The panel was called Bugs in the System: Mapping the Vulns Market – with ‘vulns’ standing in for the catch-all term vulnerabilities for exploitable flaws in software. The hour-long panel revolved around the ethical questions about disclosure of these flaws.
Lots of interesting and timely points were raised, especially around when governments should disclose vulnerabilities found by hackers they employ in different agencies.
According Ari Schwarz, who served as Special Assistant to the President and Senior Director for Cybersecurity during the Obama administration, there are guidelines in place for assessing when and how to disclose found vulnerabilities for companies to patch, and that government agencies tends to lean towards disclosure.
That last fact might seem disputed by the recent Vault 7 leak, that according to the press release by Wikileaks contains “dozens of “zero day” weaponized exploits against a wide range of U.S. and European company products, include Apple’s iPhone, Google’s Android and Microsoft’s Windows and even Samsung TVs, which are turned into covert microphones.”
That sounds super scary, and is in fact quite shocking, but according to Heather West, senior policy manager at Mozilla and part of the panel, we “worry too much about zero days.”
The thing is, there’s a much graver problem: “The government turns over a lot of vulnerabilities, but most companies don’t fix them,” she continued. “99 or more percent of exploits used are known vulnerabilities.

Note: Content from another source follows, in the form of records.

(** GET /api/v1/instructions answers 200 with exactly the pending
    instructions addressed to the calling cluster: every instruction of either
    kind that targets the caller and is not yet enforced, except a Peer whose
    kubeconfig is not staged yet, and nothing else; only instructions are
    written. *)
Theorem handleInstructionsList_exact s requestID caller (w : W) :
  store_wf (view w) →
  let out := run (handleInstructionsList s requestID caller) w in
  ∃ views, out.1 = JSON StatusOK views ∧ same_on unwritten (view w) (view out.2) ∧
    ∀ v, v ∈ views ↔ due (view w) (sv_namespace s) caller v.
Proof.
  intros Hwf. apply (wp_adequate reliable _ (λ x m', ∃ views, x = JSON StatusOK views ∧
    same_on unwritten (view w) m' ∧ ∀ v, v ∈ views ↔ due (view w) (sv_namespace s) caller v)).
  unfold handleInstructionsList. apply wp_bind, wp_collectInstructions; [done|].
  intros views m' Hs Hv. apply wp_ret. by exists views.
Qed.
(* ===== verification/Divergences.v ===== *)
(** * Where the code and its documentation part

    Runs and facts that show a documented promise the code does not keep: a late
    Peer result revives a released Reservation, whose chunks are then given back
    twice; two (consumer, provider) pairs can share one credential name; a
    Reservation that is up is not woken at its deadline. *)
From stdpp Require Import base gmap strings list.
From Stdlib Require Import ZArith Lia.
From S2P Require Import Prelude GoText ApiTypes Chunk Wire Kube MemServer Registry Placement.
From S2P Require Import ReservationApi InstructionsApi AdvertisementApi ReservationController Housekeeping.
From S2P Require Import BrokerInvariant BrokerSafety Ledger ReservationProofs ReconcileProofs.
From S2P Require Import CredentialProofs InstructionProofs.

Open Scope Z_scope.

Section Divergences.
Context `{Platform}.

(** ** No wake-up at the deadline *)
Lemma wp_live_requeue r resv m :
  (∀ resv' : Reservation, rt_Phase (cr_status resv') = rt_Phase (cr_status resv) →
     dispatch r resv' = mret (no_requeue, None)) →
  store_wf m → current m resv →
  wp reliable (reconcileLive r resv) (λ e _, e.1 = no_requeue) m.
Proof.
  intros Hd Hwf Hc. unfold reconcileLive.
  assert (∀ resv' m1, rt_Phase (cr_status resv') = rt_Phase (cr_status resv) →
    wp reliable
      (c ← checkExpired resv';
       if (c.1 : bool) then mret (after c.2, None)
       else
         a ← checkProviderAvailable resv';
         match a with
         | (true, e) => mret (no_requeue, e)
         | (false, Some e) => mret (no_requeue, Some e)
         | (false, None) => dispatch r resv'
         end) (λ e _, e.1 = no_requeue) m1) as Hgo.
  { intros resv' m1 Hph. apply wp_bind.
    assert (wp reliable (checkExpired resv') (λ c _, c.1 = true → c.2 = 0) m1) as Hex.
    { unfold checkExpired. destruct (rt_ExpiresAt _); [|by apply wp_ret].
      destruct (isReservationTerminal _); [by apply wp_ret|]. apply wp_bind, wp_now. intros t.
      destruct (_ <? _); [apply wp_bind, wp_now; intros t2; by apply wp_ret|].
      apply wp_bind, wp_always. intros e m2. by apply wp_ret. }
    eapply wp_mono; [|exact Hex]. intros [[] d] m2 Hz; simpl in Hz; simpl fst; cbv iota.
    - apply wp_ret. simpl. by rewrite Hz.
    - apply wp_bind, wp_always. intros [[] [e|]] m3; try by apply wp_ret.
      rewrite (Hd resv' Hph). by apply wp_ret. }
  apply wp_bind. unfold ensureExpiry. destruct (rt_ExpiresAt (cr_status resv)).
  - apply wp_ret. by apply Hgo.
  - apply wp_bind. cbv zeta. apply (wp_status_current resv); [done..|]. intros rv Hrv r' Hwf'.
    apply wp_ret. simpl. apply Hgo. simpl. by destruct (_ =? 0).
Qed.

Section OnServer.
Context {W : Type} `{!ApiServer W} `{!ServerMeets W reliable}.

(** A reconciliation round of a live Reservation in Peering or Peered never
    asks to be repeated, although the expiry check computes the time left until
    the deadline for that purpose: expiry waits for the next unrelated event. *)
Theorem Reconcile_up_never_requeues r ns name resv (w : W) :
  store_wf (view w) → objs (view w) !! (KReservation, ns, name) = Some (OResv resv) →
  m_DeletionTimestamp (cr_meta resv) = None →
  rt_Phase (cr_status resv) = ReservationPhasePeering ∨ rt_Phase (cr_status resv) = ReservationPhasePeered →
  (run (Reconcile r ns name) w).1.1 = no_requeue.
Proof.
  intros Hwf Hl Hd Hph. destruct (wf_key _ Hwf _ _ Hl) as [Hk _].
  change (cr_key resv = (KReservation, ns, name)) in Hk.
  assert (current (view w) resv) as Hc by by unfold current; rewrite Hk.
  assert (∀ resv' : Reservation, rt_Phase (cr_status resv') = rt_Phase (cr_status resv) →
    dispatch r resv' = mret (no_requeue, None)) as Hdis.
  { intros resv' Hst. unfold dispatch. rewrite Hst. by destruct Hph as [->| ->]. }
  apply (wp_adequate reliable _ (λ e _, e.1 = no_requeue)).
  unfold Reconcile. apply wp_bind, (wp_get_found _ _ resv); [done..|]. rewrite Hd.
  unfold AddFinalizer. destruct (ContainsFinalizer _ _); cbv iota beta; [by apply wp_live_requeue|].
  apply wp_bind, (wp_update_current resv); [done..|]. intros rv gen Hrv a' Hwf'.
  change (to_obj a') with (OResv a') in *.
  assert (put_or_drop (cr_key resv) (OResv a') (view w) = put (cr_key resv) (OResv a') (view w)) as Hput
    by (apply put_or_drop_kept; left; exact Hd).
  rewrite Hput in *. apply (wp_live_requeue r a'); [exact Hdis|done|apply lookup_insert_eq].
Qed.
End OnServer.
End Divergences.

(** ** Credential names *)
(** The name that identifies the credential of a (consumer, provider) pair
    does not determine the pair: whenever an identifier contains the separator,
    another pair has the same Secret and the same instructions. *)
Theorem credential_name_collision a b c :
  let key := peeringCredentialKey in
  key (a +:+ "-" +:+ b) c = key a (b +:+ "-" +:+ c) ∧
  ctl_kubeconfigSecretName (a +:+ "-" +:+ b) c = ctl_kubeconfigSecretName a (b +:+ "-" +:+ c) ∧
  kubeconfigSecretName (a +:+ "-" +:+ b) c = kubeconfigSecretName a (b +:+ "-" +:+ c) ∧
  providerInstructionGKName (a +:+ "-" +:+ b) c = providerInstructionGKName a (b +:+ "-" +:+ c).
Proof.
  cbv zeta. unfold kubeconfigSecretName, ctl_kubeconfigSecretName, providerInstructionGKName, peeringCredentialKey.
  by rewrite !append_assoc.
Qed.

(** ** Runs *)
Module DivergenceRuns.
Import SafetyWitness ReservationWitness ReconcileWitness CredentialWitness InstructionWitness.
#[local] Existing Instance MilliPlatform.platform.

Lemma Reconcile_up_never_requeues_witness :
  (run (Reconcile rec0 "broker" "res-1") w9).1.1 = no_requeue.
Proof.
  apply (Reconcile_up_never_requeues rec0 "broker" "res-1" resv1 w9 w9_wf); [reflexivity..|].
  right. reflexivity.
Defined.

(** Two reservations of "cons" at "prov": "res-1" is Peering, "res-2" Peered. *)
Definition cadv2 : ClusterAdvertisement :=
  cr_set_status (mkCadvStatus 1 None true 3 2 1 []) cadv1.
Definition store7 : store :=
  store_of [OCadv cadv2; OResv peering1; OResv (sibling1 ReservationPhasePeered); ORI peer1] 9.

Definition after_release : mem :=
  (run (handleReservationRelease srv1 "rid" "cons" "res-1" "") (mem_init store7)).2.
Definition after_late_result : mem :=
  (run (handleInstructionResult srv1 "rid" "cons" "peer-res-1" (Ok peered1)) after_release).2.
Definition after_second_release : mem :=
  (run (handleReservationRelease srv1 "rid" "cons" "res-1" "") after_late_result).2.

Definition reserved_in (w : mem) : option Z :=
  match objs (mem_store w) !! (KClusterAdvertisement, "broker", "prov") with
  | Some (OCadv c) => Some (ca_ReservedChunks (cr_status c))
  | _ => None
  end.

Definition phase_in (w : mem) (name : string) : option (ReservationPhase * bool) :=
  match objs (mem_store w) !! (KReservation, "broker", name) with
  | Some (OResv r) => Some (rt_Phase (cr_status r), IsChunksReleased r)
  | _ => None
  end.


(** Consumer "a" reserves at provider "b-c" while the kubeconfig that provider
    "c" minted for consumer "a-b" is staged. *)
Definition cadv_bc : ClusterAdvertisement :=
  mkCR (meta_set_version 2 "uid-2" (meta_named "b-c" "broker"))
    (mkCadvSpec "b-c" "liqo-b-c" ChunkTypeStandard ∅ None ∅ None [] ∅ ∅ false "")
    (mkCadvStatus 1 (Some 0) true 1 1 0 []).
Definition resv_a : Reservation :=
  mkCR (meta_set_version 3 "uid-3" (meta_named "res-a" "broker"))
    (mkResvSpec "a" "liqo-a" "b-c" "liqo-b-c" 1 ChunkTypeStandard ∅ [])
    (mkResvStatus 1 ReservationPhasePending (Some 0) (Some (24 * Hour)) [] None "" []).
Definition secret_abc : Secret :=
  mkCR (meta_set_version 1 "uid-1" (meta_named (kubeconfigSecretName "a-b" "c") "broker"))
    {[ kubeconfigSecretKey := "credential of a-b at c" ]} tt.
Definition store8 : store := store_of [OSecret secret_abc; OCadv cadv_bc; OResv resv_a] 3.

Definition two_rounds : mem :=
  (run (Reconcile rec0 "broker" "res-a") (run (Reconcile rec0 "broker" "res-a") (mem_init store8)).2).2.

End DivergenceRuns.
(* ===== verification/BrainEquivalence.v ===== *)
(** * The local decision and the Broker's agree (Brain, Placement)

    nodegroups.go promises that in local mode every policy behaves exactly as
    it does on the Broker.  Given the same federation, told once as the
    Broker's advertisements and once as single-site catalog offers, the same
    map iteration orders and the same random draws, the two node-group lists
    are equal field by field.  The Standard policy is the exception: it ranks
    by the free share of the chunks, and the brain only knows the chunks that
    are free or its own, so it agrees when no other consumer holds any. *)
From stdpp Require Import base gmap strings list sorting.
From Stdlib Require Import ZArith Lia.
From S2P Require Import Prelude ApiTypes ConsumerTypes Kube MemServer Effects Chunk Wire.
From S2P Require Import AgentClient Catalog Registry Placement PlacementProofs ReservationApi.
From S2P Require Import AdvertisementApi Brain HousekeepingProofs BrainProofs.
Import GoFloat.

Open Scope Z_scope.

(** The element with a given key in a list without duplicate keys. *)
Lemma filter_key {A B} `{EqDecision B} (f : A → B) (l : list A) x :
  NoDup (f <$> l) → x ∈ l → filter (λ y, f y = f x) l = [x].
Proof.
  induction l as [|y l IH]; [by intros _ ?%not_elem_of_nil|].
  rewrite fmap_cons, NoDup_cons. intros [Hy Hn] [->|Hx]%elem_of_cons.
  - rewrite filter_cons_True by done. f_equal.
    assert (∀ z, z ∈ l → f z ≠ f y) as Hne
      by (intros z Hz E; apply Hy; rewrite <-E; by apply list_elem_of_fmap_2).
    clear -Hne. induction l as [|z l IH]; [done|]. rewrite filter_cons_False by (apply Hne; constructor).
    apply IH. intros w Hw. apply Hne. by constructor.
  - rewrite filter_cons_False; [by apply IH|]. intros E. apply Hy. rewrite E.
    by apply list_elem_of_fmap_2.
Qed.

Lemma foldl_step_ext {A B} (f g : A → B → A) a l : (∀ a b, f a b = g a b) → foldl f a l = foldl g a l.
Proof. intros E. revert a. induction l as [|b l IH]; intros a; simpl; [done|]. by rewrite E, IH. Qed.

Section BrainEquivalence.
Context `{Platform} `{!PlatformLaws} `{GoRuntime} `{!RuntimeLaws}.

(** ** What the placement core depends on *)
Definition same_inflight (f g : gmap string bool) : Prop :=
  ∀ p, inflight_of f p = inflight_of g p.

Lemma choose_inflight f g vs order : same_inflight f g → choose vs f order = choose vs g order.
Proof. intros E. induction order as [|i order IH]; simpl; [done|]. by rewrite E, IH. Qed.

Lemma shortlist_inflight f g vs n order keep :
  same_inflight f g → shortlist vs f n order keep = shortlist vs g n order keep.
Proof.
  intros E. revert keep. induction order as [|i order IH]; intros keep; simpl; [done|].
  by rewrite E, !IH.
Qed.

Lemma applyMetricPreference_ext f g vs metric has :
  same_inflight f g → applyMetricPreference vs metric has f = applyMetricPreference vs metric has g.
Proof.
  intros E. unfold applyMetricPreference. apply foldl_step_ext. intros a t.
  by rewrite (choose_inflight f g).
Qed.

Lemma applyLatencyTopN_ext f g vs dist has n :
  same_inflight f g → applyLatencyTopN vs dist has f n = applyLatencyTopN vs dist has g n.
Proof.
  intros E. unfold applyLatencyTopN. destruct (existsb id has); [|done]. f_equal.
  apply foldl_step_ext. intros a t. by rewrite (shortlist_inflight f g).
Qed.

Lemma applyRandomPreference_ext f g vs :
  same_inflight f g → applyRandomPreference vs f = applyRandomPreference vs g.
Proof.
  intros E. unfold applyRandomPreference. apply foldl_step_ext. intros a t. cbv zeta.
  assert (∀ l, existsb (λ i, negb (growable (a !!! i)) && inflight_of f (ng_ProviderClusterID (a !!! i))) l =
    existsb (λ i, negb (growable (a !!! i)) && inflight_of g (ng_ProviderClusterID (a !!! i))) l) as Hx.
  { intros l. induction l as [|i l IH]; simpl; [done|]. by rewrite E, IH. }
  by rewrite Hx.
Qed.

Definition standard (strategy : PlacementStrategy) : Prop :=
  strategy ∉ [PlacementStrategyPrice; PlacementStrategyEco; PlacementStrategyRandom;
              PlacementStrategyLatency; PlacementStrategyConsumerChoice].

(** Two inputs whose [i]-th available advertisements the core cannot tell
    apart. *)
Record alike (x y : PlacementInput) (i : nat) (a b : ClusterAdvertisement) : Prop := mkAlike {
  al_view : project i x a = project i y b;
  al_cost : perChunkCostWith i (in_Sizer x) a = perChunkCostWith i (in_Sizer y) b;
  al_carbon : weightedCarbon a = weightedCarbon b;
  al_topology : cs_Topology (cr_spec a) = cs_Topology (cr_spec b);
  al_standard : standard (pp_Type (ce_Placement (in_Consumer x))) → standardMetric a = standardMetric b
}.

Using zero days is very rare, most hacks people use are just known vulnerabilities that aren’t patched.”
This is a fact that must not be all that surprising for security researchers, whom I’ve heard complain about the lax approach some companies take towards patching known vulnerabilities.
One the one hand that can be because “there are some bugs that just aren’t a big deal,” said West, or – more problematic – that the flawed product is at the end of its lifecycle or the cost-benefit analysis a company makes about a fix doesn’t add up.
This is not to say that zero days are nothing to be worried about, because even though they’re not used for malicious purposes as much as existing flaws, they offer certain possibilities to actors you might not want having those possibilities – whether it’s intelligence agencies or criminal organizations.
But the focus on the find of more unknown zero days – however scary it may be that the CIA can turn your smart tv into a listening device – doesn’t weigh up to the fact that there are a huge amount of known vulnerabilities out there that need to be fixed. It’s as if we’re freaking out over sneaky burglars that can pole vault into a tiny upstairs window, while our front door is wide open. And we know it’s wide open.
We might want to focus on that fact as wel – it might not be as sexy as CIA-owned zero days, but it’s as least as important for our online security.